God, Palamedes detests the way his voice breaks at the end. He detests that he sounds like a slighted boy; the fear that he has always sounded precisely this childish to Dulcinea claws up his throat. If he’d been better— If he’d been more confident, less baldly eager— if he’d found a way to save her sooner—
“Fuck,” he whispers shakily, squeezing his eyes tightly shut in a desperate effort to stop up his threatening tears.
no subject
She lifts her eyebrows and tilts her head in wry agreement. Most of the House traditions don't stand up under real scrutiny against arguments of personal agency, or if they do, it's in obeisance to something much larger and older than anyone practicing them has a full grasp on, which is frankly, more unsettling.

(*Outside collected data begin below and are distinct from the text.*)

(** Beginning a loop. *)
Lemma run_loop_spec i s c :
  loops s !! i = Some (mk_loop Spawned c) →
  run (run_loop i) s =
    (if period (this s) <? 0 then (s, Panics PanicExplicit) else
     (mk_running (this s) (pending s)
        (<[i := mk_loop (if period (this s) =? 0 then Done else Ticking) c]> (loops s)) (published s), Returns ())).
Proof.
  intros Hl. unfold run, run_loop. go_unfold. rewrite Hl.
  destruct (Z.eqb_spec (period (this s)) 0) as [->|Hne]; [done|].
  destruct (Z.ltb_spec (period (this s)) 0); [done|]. done.
Qed.

Lemma run_loop_running again i s s' :
  well_running again s → run (run_loop i) s = (s', Returns ()) → well_running again s' ∧ same_config s s'.
Proof.
  intros [? ? ? Hlast Hok ? ?] Hrun.
  destruct (loops s !! i) as [[[] c]|] eqn:Hl; [|unfold run, run_loop in Hrun; go_unfold; rewrite Hl in Hrun; by injection Hrun as <-..].
  rewrite (run_loop_spec i s c Hl) in Hrun. destruct (Z.ltb_spec (period (this s)) 0); [done|].
  injection Hrun as <-. split; [|done]. split; try done; cbn [loops this].
  - by eapply last_live_insert.
  - apply Forall_insert; [done|]. unfold loop_ok. simpl.
    destruct (Z.eqb_spec (period (this s)) 0); simpl; [by left|lia].
Qed.
(** The outcome of parsing the children: the modules before the first failure. *)
Lemma parse_loop l : ∀ s, all_known s →
  ∃ s' ms w o, range l parse_child s = (s', match o with Some e => Return (Some e) | None => Next () end) ∧
    parses (factories s) (List.filter (registered s) l) (world s) ms w o ∧
    Forall2 configured (take (length ms) (List.filter (registered s) l)) ms ∧
    same_registry s s' ∧ runners s' = runners s ++ List.filter Runner ms ∧ world s' = w.
Proof.
  induction l as [|c l IH]; intros s Hk.
  { exists s, [], (world s), None. split_and!; try done; [constructor|symmetry; apply app_nil_r]. }
  cbn [range List.filter]. destruct (factories s !! ETag c) as [f|] eqn:Hf.
  2: { assert (registered s c = false) as -> by (unfold registered; by rewrite Hf).
       assert (parse_child c s = (s, Next ())) as Hc by (unfold parse_child; go_unfold; by rewrite Hf).
       rewrite (bind_next _ _ _ _ _ Hc). exact (IH s Hk). }
  assert (registered s c = true) as -> by (unfold registered; by rewrite Hf).
  pose proof (Hk _ _ Hf) as Hkf. destruct (f c) as [m|e] eqn:Hm.
  2: { assert (parse_child c s = (s, Return (Some (Wrapf "creating new module for %s: %w" e)))) as Hc
         by (unfold parse_child; go_unfold; by rewrite Hf, Hm).
       rewrite (bind_return _ _ _ _ _ Hc). exists s, [], (world s), (Some (Wrapf "creating new module for %s: %w" e)).
       split_and!; try done; [by eapply parses_factory_error|symmetry; apply app_nil_r]. }
  destruct (configure_law _ f c m (world s) Hkf eq_refl Hm) as (m' & w & o & Hc & Ho).
  pose proof (parse_child_spec c s f m m' w o Hf Hm Hc) as Hchild.
  destruct o as [e|].
  { rewrite (bind_return _ _ _ _ _ Hchild). eexists (set_world w s), [], w, (Some _).
    split_and!; try done; [by eapply parses_configure_error|symmetry; apply app_nil_r]. }
  rewrite (bind_next _ _ _ _ _ Hchild). set (s1 := add_runner m' (set_world w s)).
  destruct (IH s1) as (s2 & ms & w2 & o & Hl & Hp & Hms & Hs2 & Hr & Hw).
  { unfold all_known, s1, add_runner. by destruct (Runner m'). }
  assert (same_registry s s1 ∧ world s1 = w ∧ runners s1 = runners s ++ List.filter Runner [m'])
    as (Hs1 & Hw1 & Hr1).
  { unfold s1, add_runner. cbn [List.filter].
    destruct (Runner m'); split_and!; try done. symmetry. apply app_nil_r. }
  assert (registered s1 = registered s) as Hreg by (unfold registered; by rewrite (proj1 Hs1)).
  rewrite Hreg, (proj1 Hs1), Hw1 in Hp. rewrite Hreg in Hms.
  exists s2, (m' :: ms), w2, o. split_and!; try done.
  - by eapply parses_ok.
  - cbn [length take]. constructor; auto.
  - by transitivity s1.
  - rewrite Hr, Hr1, <- app_assoc. f_equal. cbn [List.filter]. by destruct (Runner m').
Qed.

(** There is one outcome only. *)
Lemma parses_det fs l w ms w' o :
  parses fs l w ms w' o → ∀ ms2 w2 o2, parses fs l w ms2 w2 o2 → ms = ms2 ∧ w' = w2 ∧ o = o2.
Proof.
  induction 1 as [|c l w f m m' w1 ms w2 o Hf Hm Hc _ IH|c l w f e Hf He|c l w f m m' w1 e Hf Hm Hc];
    intros ms2 w3 o2; inversion 1; subst; try (by auto); try congruence.
  - match goal with Hc' : Configure _ _ _ = (?r, ?v, _) |- _ :: _ = ?r :: _ ∧ _ =>
      assert (r = m' ∧ v = w1) as [-> ->] by (split; congruence) end.
    by edestruct IH as (-> & -> & ->); [eassumption|].
  - split_and!; congruence.
  - split_and!; congruence.
Qed.

(** *** The outcome of [ParseConfigFile] *)

(** The registry after parsing a document with this root: the modules that were
    configured, the package variables and the error, if any. *)
Record parsed_registry (root : Element) (s s' : registry) (ms : list Module) (o : option error) : Prop := {
  parsed_children : parses (factories s) (module_children s root) (world s) ms (world s') o;
  parsed_configured : Forall2 configured (take (length ms) (module_children s root)) ms;
  parsed_runners : runners s' = runners s ++ List.filter Runner ms;
  parsed_factories : factories s' = factories s;
  parsed_pub : pubEndpoint s' = default (pubEndpoint s) (bus_text FindElement "pub-endpoint" root);
  parsed_pull : pullEndpoint s' = default (pullEndpoint s) (bus_text FindElement "pull-endpoint" root);
}.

Palamedes can run on, and she doesn't always hide from him that he's doing it. Privately, though, she's of the opinion that an impassioned Palamedes is Palamedes at his best, even if he's not at all unbiased at this particular moment. "You know I back you on this, Warden," she says, and the title -- much as it can mean a variety of different things depending on her tone, especially when it's not for the benefit of anyone but the two of them -- is meant here as a nod to a point well made and his right to make it. She shrugs irritably. "Civilizations cling to tradition when everything's crumbling. Here more than anywhere else, maybe: we live in a Library, for God's sake. Some people forget that means you can learn from the records we keep."
Cam sighs softly, eating the wedge of tuber herself and stepping down off the table. The crack in his voice, the faint wobble of pursed lower lip, is like an rapier straight through the ribs.
He'd winced away from her touch before, but sometimes comfort is for everyone involved, and anyway, she thinks he might need to be forced to actually get it all out. "Come here," she instructs, and reaches to wrap her arms around him, running her hand into his hair and resting her chin on his head. He's tall enough sitting that the top of his head mostly just thunks into her clavicle.
"I could go kidnap her from the mountains of Cypris on a stolen shuttle. You'd have to come after me. It'd practically be your duty." It's absurd, of course, it's meant to be absurd, but there's some little part of her that isn't a hundred percent sure she wouldn't do it.
no subject
He gives a shaky laugh. "You'd have to get past Protesilaus," he reasons, as though they are actually considering it. "Or agree to take him along. And then his whole family will have to come, of course."